Forest Sangha Newsletter January 1999
Question Time; Tuhn Ajahn Sumedho
Arrive at Where You Are; Kittisaro Bhikkhu
Desire to end Desire; Tuhn Ajahn Maha Boowa
Filling in the Dots; Sister Abahassara
Zeal and New Land; Subbato Bhikkhu
Kwan Yin & the Noble Elephant; Sucitto Bhikkhu
Thoughts From a Forest; Vipassi Bhikkhu
A First View of Buddhism; Arnold Handley

Returning Homeless:
Working With Nature:

To Arrive at Where You Are
The three bhikkhus and two anagarikas of the Devon Vihara walked from Devon to Chithurst in July. Here are extracts from Ajahn Kittisaro's letter, beginning with the time of leaving the Vihara.

The unknown sharpens the mind and calls forth rejuvenating effort to meet the challenge. A quadruple rainbow heralded our departure and our initiation into the tudonga life was immediate. From our very first step it poured with rain, and we smiled wet and happy smiles as we strode along, exhilarated by the exertion itself, the movement, the utter simplicity ...

Rhythmic footsteps became our good friends, along with the seemingly omnipresent pack. Its weight, pressure, , and burden was reassuringly familiar amidst the constant change of wandering. It staged with me wherever we went, encouraging me to develop energy and patient endurance: and it gathered together our requisites into a very small space, helping us to see clearly how simple (or complicated) our bodily needs were.

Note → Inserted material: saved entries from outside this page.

Lemma Decimal_compare_value (a b : Decimal) :
  Decimal_compare a b = (Decimal_value a ?= Decimal_value b)%Q.
Proof.
  unfold Decimal_compare; cbv zeta.
  set (e := Z.min (exponent a) (exponent b)).
  rewrite (Decimal_value_scaled a e), (Decimal_value_scaled b e) by lia.
  assert (Hpos : (0 < inject_Z 10 ^ e)%Q) by by apply Qpower_0_lt.
  symmetry. destruct (Z.compare_spec (Decimal_scaled a e) (Decimal_scaled b e))
    as [Heq|Hlt|Hgt].
  - apply Qeq_alt. by rewrite Heq.
  - apply Qlt_alt, Qmult_lt_compat_r; [done|]. by rewrite <- Zlt_Qlt.
  - apply Qgt_alt, Qmult_lt_compat_r; [done|]. by rewrite <- Zlt_Qlt.
Qed.

Lemma Decimal_ltb_value (a b : Decimal) :
  Decimal_ltb a b = true <-> (Decimal_value a < Decimal_value b)%Q.
Proof.
  unfold Decimal_ltb. rewrite Decimal_compare_value, Qlt_alt.
  destruct (_ ?= _)%Q; intuition congruence.
Qed.

Lemma Decimal_leb_value (a b : Decimal) :
  Decimal_leb a b = true <-> (Decimal_value a <= Decimal_value b)%Q.
Proof.
  unfold Decimal_leb. rewrite Decimal_compare_value, Qle_alt.
  destruct (_ ?= _)%Q; intuition congruence.
Qed.

Lemma Decimal_value_of_Z (z : Z) : (Decimal_value (Decimal_of_Z z) == inject_Z z)%Q.
Proof.
  unfold Decimal_value. rewrite Decimal_signed_of_Z. simpl. apply Qmult_1_r.
Qed.

Lemma Decimal_leb_le (a b : Decimal) (e : Z) :
  e <= exponent a -> e <= exponent b ->
  Decimal_leb a b = true <-> Decimal_scaled a e <= Decimal_scaled b e.
Proof.
  intros Ha Hb. unfold Decimal_leb. rewrite (Decimal_compare_at a b e Ha Hb).
  unfold Z.le. destruct (_ ?= _); intuition congruence.
Qed.

Lemma Decimal_ltb_lt (a b : Decimal) (e : Z) :
  e <= exponent a -> e <= exponent b ->
  Decimal_ltb a b = true <-> Decimal_scaled a e < Decimal_scaled b e.
Proof.
  intros Ha Hb. unfold Decimal_ltb. rewrite (Decimal_compare_at a b e Ha Hb).
  unfold Z.lt. destruct (_ ?= _); intuition congruence.
Qed.

Lemma Decimal_leb_trans (a b c : Decimal) :
  Decimal_leb a b = true -> Decimal_leb b c = true -> Decimal_leb a c = true.
Proof.
  set (e := Z.min (exponent a) (Z.min (exponent b) (exponent c))).
  rewrite (Decimal_leb_le a b e), (Decimal_leb_le b c e), (Decimal_leb_le a c e)
    by lia.
  lia.
Qed.

Lemma Decimal_ltb_leb (a b : Decimal) :
  Decimal_ltb a b = true -> Decimal_leb a b = true.
Proof.
  unfold Decimal_ltb, Decimal_leb. by destruct (Decimal_compare a b).
Qed.

Lemma Decimal_ltb_not_leb (a b : Decimal) :
  Decimal_ltb a b = true -> Decimal_leb b a = false.
Proof.
  unfold Decimal_ltb, Decimal_leb. rewrite (Decimal_compare_antisym a b).
  by destruct (Decimal_compare a b).
Qed.

Lemma Decimal_leb_not_ltb (a b : Decimal) :
  Decimal_leb a b = true -> Decimal_ltb b a = false.
Proof.
  unfold Decimal_ltb, Decimal_leb. rewrite (Decimal_compare_antisym a b).
  by destruct (Decimal_compare a b).
Qed.

Lemma Decimal_leb_of_Z (x y : Z) :
  Decimal_leb (Decimal_of_Z x) (Decimal_of_Z y) = (x <=? y).
Proof.
  unfold Decimal_leb, Decimal_compare, Decimal_scaled; simpl.
  rewrite !Decimal_signed_of_Z, !Z.mul_1_r. unfold Z.leb.
  by destruct (x ?= y).
Qed.

Lemma Decimal_ltb_of_Z (x y : Z) :
  Decimal_ltb (Decimal_of_Z x) (Decimal_of_Z y) = (x <? y).
Proof.
  unfold Decimal_ltb, Decimal_compare, Decimal_scaled; simpl.
  rewrite !Decimal_signed_of_Z, !Z.mul_1_r. unfold Z.ltb.
  by destruct (x ?= y).
Qed.

(** ** Accumulating errors *)

Lemma ap_inr_inv {A B} (f : validated (A -> B)) (x : validated A) (b : B) :
  f <&> x = inr b -> exists g a, f = inr g /\ x = inr a /\ b = g a.
Proof.
  destruct f as [es|g], x as [es'|a]; simpl; intros H; try discriminate.
  exists g, a. by inversion H.
Qed.

Lemma fails_ap_l {A B} (f : validated (A -> B)) (x : validated A) (e : error) :
  fails_with f e -> fails_with (f <&> x) e.
Proof.
  intros (es & -> & Hin). destruct x as [es'|a]; simpl.
  - exists (es ++ es'). split; [done|]. apply elem_of_app; by left.
  - by exists es.
Qed.

Lemma fails_ap_r {A B} (f : validated (A -> B)) (x : validated A) (e : error) :
  fails_with x e -> fails_with (f <&> x) e.
Proof.
  intros (es & -> & Hin). destruct f as [es'|g]; simpl.
  - exists (es' ++ es). split; [done|]. apply elem_of_app; by right.
  - by exists es.
Qed.

(** ** Fields look at their own argument only *)

Section fields.
Context {A : Type} (name : string) (val : validator A).
Implicit Types (kwargs : gmap string pyval) (v : pyval).

Lemma required_missing kwargs :
  kwargs !! name = None -> fails_with (required name val kwargs) (name, missing).
Proof.
  intros H. unfold required. rewrite H.
  exists [(name, missing)]. split; [done|]. apply list_elem_of_singleton; done.
Qed.

Lemma required_invalid kwargs v e :
  kwargs !! name = Some v -> val v = inl e ->
  fails_with (required name val kwargs) (name, e).
Proof.
  intros H Hv. unfold required. rewrite H, Hv.
  exists [(name, e)]. split; [done|]. apply list_elem_of_singleton; done.
Qed.

Lemma defaulted_invalid d kwargs v e :
  kwargs !! name = Some v -> val v = inl e ->
  fails_with (defaulted name d val kwargs) (name, e).
Proof.
  intros H Hv. unfold defaulted. rewrite H, Hv.
  exists [(name, e)]. split; [done|]. apply list_elem_of_singleton; done.
Qed.

Lemma required_insert_eq kwargs v a :
  val v = inr a -> required name val (<[name := v]> kwargs) = inr a.
Proof. intros Hv. unfold required. by rewrite lookup_insert_eq, Hv. Qed.

Lemma defaulted_insert_eq d kwargs v a :
  val v = inr a -> defaulted name d val (<[name := v]> kwargs) = inr a.
Proof. intros Hv. unfold defaulted. by rewrite lookup_insert_eq, Hv. Qed.

Lemma defaulted_omitted d kwargs :
  kwargs !! name = None -> defaulted name d val kwargs = inr d.
Proof. intros H. unfold defaulted. by rewrite H. Qed.

Lemma required_insert_ne kwargs k v :
  k ≠ name -> required name val (<[k := v]> kwargs) = required name val kwargs.
Proof. intros Hne. unfold required. by rewrite lookup_insert_ne. Qed.

Lemma defaulted_insert_ne d kwargs k v :
  k ≠ name ->
  defaulted name d val (<[k := v]> kwargs) = defaulted name d val kwargs.
Proof. intros Hne. unfold defaulted. by rewrite lookup_insert_ne. Qed.
End fields.

(** Take a construction apart into its fields. *)
Ltac split_fields H :=
  repeat
    (let g := fresh "g" in
     let a := fresh "a" in
     let Hx := fresh "Hfield" in
     let Hb := fresh "Hrec" in
     apply ap_inr_inv in H; destruct H as (g & a & H & Hx & Hb);
     subst);
  unfold ok in H; injection H as <-.

(** One field was replaced and shown valid by [Hv]: the others validate as
    before. *)
Ltac replaced_field Hv :=
  first [ rewrite (defaulted_insert_eq _ _ _ _ _ _ Hv)
        | rewrite (required_insert_eq _ _ _ _ _ Hv) ];
  rewrite ?required_insert_ne, ?defaulted_insert_ne by discriminate;
  repeat match goal with
         | H : _ = inr _ |- _ => rewrite H; clear H
         end;
  reflexivity.

(** Walk down the fields to the one that is in error. *)
Ltac find_field tac :=
  first [ apply fails_ap_r; solve [tac]
        | apply fails_ap_l; find_field tac ].

Lemma py_int_le_ok (b z : Z) :
  z <= b -> py_int (Field.with_le b Field.plain) (PInt z) = inr z.
Proof.
  intros H. unfold py_int, check_bounds, check_bound; simpl.
  rewrite Decimal_leb_of_Z. by rewrite (proj2 (Z.leb_le z b) H).
Qed.

Lemma py_int_ge_ok (b z : Z) :
  b <= z -> py_int (Field.with_ge b Field.plain) (PInt z) = inr z.
Proof.
  intros H. unfold py_int, check_bounds, check_bound; simpl.
  rewrite Decimal_leb_of_Z. by rewrite (proj2 (Z.leb_le b z) H).
Qed.

Lemma py_int_le_invalid (b z : Z) :
  b < z ->
  py_int (Field.with_le b Field.plain) (PInt z)
  = inl (less_than_equal (Decimal_of_Z b)).
Proof.
  intros H. unfold py_int, check_bounds, check_bound; simpl.
  rewrite Decimal_leb_of_Z. by rewrite (proj2 (Z.leb_gt z b) H).
Qed.

Lemma py_int_ge_invalid (b z : Z) :
  z < b ->
  py_int (Field.with_ge b Field.plain) (PInt z)
  = inl (greater_than_equal (Decimal_of_Z b)).
Proof.
  intros H. unfold py_int, check_bounds, check_bound; simpl.
  rewrite Decimal_leb_of_Z. by rewrite (proj2 (Z.leb_gt b z) H).
Qed.

(** An optional decimal field, given a value that denotes [d]. *)
Lemma Optional_Decimal_value (f : Field.t) (v : pyval) (d : Decimal) :
  to_Decimal v = Some d ->
  Optional (py_Decimal f) v
  = match check_bounds f d with
    | Some e => inl e
    | None => inr (Some d)
    end.
Proof.
  intros H. unfold Optional, py_Decimal.
  destruct v; try discriminate; rewrite H; by destruct (check_bounds f d).
Qed.

(** The volume field of PlaybackSessionUpdate: ge=0.0, le=100.0. *)
Lemma volume_ok (v : pyval) (d : Decimal) :
  to_Decimal v = Some d ->
  Decimal_leb (Decimal_of_Z 0) d = true ->
  Decimal_leb d (Decimal_of_Z 100) = true ->
  Optional (py_Decimal (Field.with_le 100 (Field.with_ge 0 Field.plain))) v
  = inr (Some d).
Proof.
  intros Hv H0 H100. rewrite (Optional_Decimal_value _ _ _ Hv).
  unfold check_bounds, check_bound; simpl. by rewrite H0, H100.
Qed.

Lemma volume_below (v : pyval) (d : Decimal) :
  to_Decimal v = Some d ->
  Decimal_ltb d (Decimal_of_Z 0) = true ->
  Optional (py_Decimal (Field.with_le 100 (Field.with_ge 0 Field.plain))) v
  = inl (greater_than_equal (Decimal_of_Z 0)).
Proof.
  intros Hv H. rewrite (Optional_Decimal_value _ _ _ Hv).
  unfold check_bounds, check_bound; simpl.
  rewrite (Decimal_ltb_not_leb _ _ H).
  rewrite (Decimal_leb_trans d (Decimal_of_Z 0) (Decimal_of_Z 100));
    [done | by apply Decimal_ltb_leb | done].
Qed.

Lemma volume_above (v : pyval) (d : Decimal) :
  to_Decimal v = Some d ->
  Decimal_ltb (Decimal_of_Z 100) d = true ->
  Optional (py_Decimal (Field.with_le 100 (Field.with_ge 0 Field.plain))) v
  = inl (less_than_equal (Decimal_of_Z 100)).
Proof.
  intros Hv H. rewrite (Optional_Decimal_value _ _ _ Hv).
  unfold check_bounds, check_bound; simpl.
  by rewrite (Decimal_ltb_not_leb _ _ H).
Qed.

(** The speed field of PlaybackSessionUpdate: gt=0.0. *)
Lemma speed_ok (v : pyval) (d : Decimal) :
  to_Decimal v = Some d ->
  Decimal_ltb (Decimal_of_Z 0) d = true ->
  Optional (py_Decimal (Field.with_gt 0 Field.plain)) v = inr (Some d).
Proof.
  intros Hv H. rewrite (Optional_Decimal_value _ _ _ Hv).
  unfold check_bounds, check_bound; simpl. by rewrite H.
Qed.

Lemma speed_not_positive (v : pyval) (d : Decimal) :
  to_Decimal v = Some d ->
  Decimal_leb d (Decimal_of_Z 0) = true ->
  Optional (py_Decimal (Field.with_gt 0 Field.plain)) v
  = inl (greater_than (Decimal_of_Z 0)).
Proof.
  intros Hv H. rewrite (Optional_Decimal_value _ _ _ Hv).
  unfold check_bounds, check_bound; simpl.
  by rewrite (Decimal_leb_not_ltb _ _ H).
Qed.

Lemma py_str_ok (n : nat) (s : string) :
  (String.length s ≤ n)%nat ->
  py_str (Field.with_max_length n Field.plain) (PStr s) = inr s.
Proof. intros H. unfold py_str; simpl. by rewrite decide_True. Qed.

Lemma py_str_too_long (n : nat) (s : string) :
  (n < String.length s)%nat ->
  py_str (Field.with_max_length n Field.plain) (PStr s)
  = inl (string_too_long n).
Proof. intros H. unfold py_str; simpl. rewrite decide_False; [done | lia]. Qed.

(** ** Validated values validate again *)

Lemma py_str_again (f : Field.t) (v : pyval) (s : string) :
  py_str f v = inr s -> py_str f (PStr s) = inr s.
Proof.
  destruct v; try discriminate. simpl.
  destruct (Field.max_length f) as [n|]; [|congruence].
  destruct (decide _) as [Hle|]; [|discriminate].
  intros [= <-]. by rewrite decide_True.
Qed.

Lemma py_int_again (f : Field.t) (v : pyval) (z : Z) :
  py_int f v = inr z -> py_int f (PInt z) = inr z.
Proof.
  destruct v; try discriminate. simpl.
  destruct (check_bounds f (Decimal_of_Z z0)) eqn:E; [discriminate|].
  intros [= <-]. by rewrite E.
Qed.

Lemma py_Decimal_again (f : Field.t) (v : pyval) (d : Decimal) :
  py_Decimal f v = inr d -> py_Decimal f (PDecimal d) = inr d.
Proof.
  unfold py_Decimal. destruct (to_Decimal v) as [d0|]; [|discriminate].
  simpl. destruct (check_bounds f d0) eqn:E; [discriminate|].
  intros [= <-]. by rewrite E.
Qed.

Lemma Optional_str_again (f : Field.t) (v : pyval) (o : option string) :
  Optional (py_str f) v = inr o ->
  Optional (py_str f) (VideoCreate.of_option PStr o) = inr o.
Proof.
  unfold Optional. destruct v; try discriminate.
  - by intros [= <-].
  - destruct (py_str f (PStr s)) eqn:E; [discriminate|].
    intros [= <-]. simpl VideoCreate.of_option.
    by rewrite (py_str_again _ _ _ E).
Qed.

Lemma Optional_int_again (f : Field.t) (v : pyval) (o : option Z) :
  Optional (py_int f) v = inr o ->
  Optional (py_int f) (VideoCreate.of_option PInt o) = inr o.
Proof.
  unfold Optional. destruct v; try discriminate.
  - by intros [= <-].
  - destruct (py_int f (PInt z)) eqn:E; [discriminate|].
    intros [= <-]. simpl VideoCreate.of_option.
    by rewrite (py_int_again _ _ _ E).
Qed.

Lemma Optional_Decimal_again (f : Field.t) (v : pyval) (o : option Decimal) :
  Optional (py_Decimal f) v = inr o ->
  Optional (py_Decimal f) (VideoCreate.of_option PDecimal o) = inr o.
Proof.
  unfold Optional. destruct v; try discriminate.
  - by intros [= <-].
  - destruct (py_Decimal f (PInt z)) eqn:E; [discriminate|].
    intros [= <-]. simpl VideoCreate.of_option.
    by rewrite (py_Decimal_again _ _ _ E).
  - destruct (py_Decimal f (PStr s)) eqn:E; [discriminate|].
    intros [= <-]. simpl VideoCreate.of_option.
    by rewrite (py_Decimal_again _ _ _ E).
  - destruct (py_Decimal f (PDecimal d)) eqn:E; [discriminate|].
    intros [= <-]. simpl VideoCreate.of_option.
    by rewrite (py_Decimal_again _ _ _ E).
Qed.

Section fields_again.
Context {A : Type} (name : string) (val : validator A).
Implicit Types (kwargs : gmap string pyval) (v : pyval).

I thought it would be good for us to be available for mocking, ignoring, or offering, as the case might be.

Physically we still needed a place to rest our bodies for a night. Not wanting to take anything not given, we would put our tents down somewhere only with permission. Though often surrounded by vast tracts of lovely, spacious, empty, and alluring countryside, we remembered: "This belongs to somebody." People get annoyed when others take things for granted and use property improperly. So often as the afternoon began to fade we would look for someone to ask:

"We are Buddhist monks walking on pilgrimage to our monastery in West Sussex. Do you know where we might be able to get permission to camp for one night?"

...In this way, drawn together by need and a kind heart, we met many wonderful beings who invited us into their space. Our bodies were offered abundant fresh air, shelter, and nourishment; our hearts found encouragement, gratitude and trust, and our minds were given many things to reflect upon. Those who welcomed us seemed to receive in the giving. Everyone glows.

Once we approached the village of Mockbegger. We all wondered, will we be mocked. I thought it would be good for us to be available for mocking, ignoring, or offering, as the case might be. As it was late afternoon and we had no place to stay, I approached a house in order to speak with someone. Just as I opened the squeaky gate a man appeared out of nowhere, on cue, and he mocked me in a rather condescending tone as if he had caught me red-handed. "And what can I do for you, young man?"

I answered honestly, and contemplated that praise is not a true refuge. To hear tones of blame sounding Dhamma truth is indeed liberating. Mockbegger is giving us some good practice, we thought. The local vicar, who was newly ordained, seemed rather shocked to see us, and said it was against the law to camp. He directed us a few miles away to a public campsite. This is not the kind of news you like to hear at the end of a long day when you are tired.

Next door was a beautiful farm, Mockbegger Farm. We walked by, looked in wistfully, and went on. We'll take what has been given, I thought. The vicar has offered us his advice - not necessarily what we wanted - and we are capable of walking another mile or so with equanimity. Just as we were walking away I heard a cough. Turning around I saw a woman with a dog. I spoke to her amidst a barrage of unwelcoming barks.

She warmly invited us to Mockbegger Farm and we were offered a place to camp. She said: "I feel you've been sent. I'd like to talk to you about your philosophy and way of life, but I suppose you'll be having dinner now:' "No," I said, "we don't eat dinner" "I can see that. You all do look very thin. Surely you must be allowed something..."

Later that night, as it was raining, Christine welcomed us into the stable, and having been refreshed by her abundant offerings of tea and cheese, we sat on the straw-covered floor and talked and delighted in Dhamma with our kind host.

As I went to sleep in the tent that night I realised that we are the Mockbeggers. Outwardly we are poor and in need. We have no shelter, no money, no food, no way to continue our bodily existence alone. In consciously living this apparently ailing and impoverished life, we allow the kindness of others to blossom, we allow our own trust and serenity to develop. Inside we are Mockbeggers indeed, for we carry the precious gems of Buddha, Dhamma and Sangha in our hearts.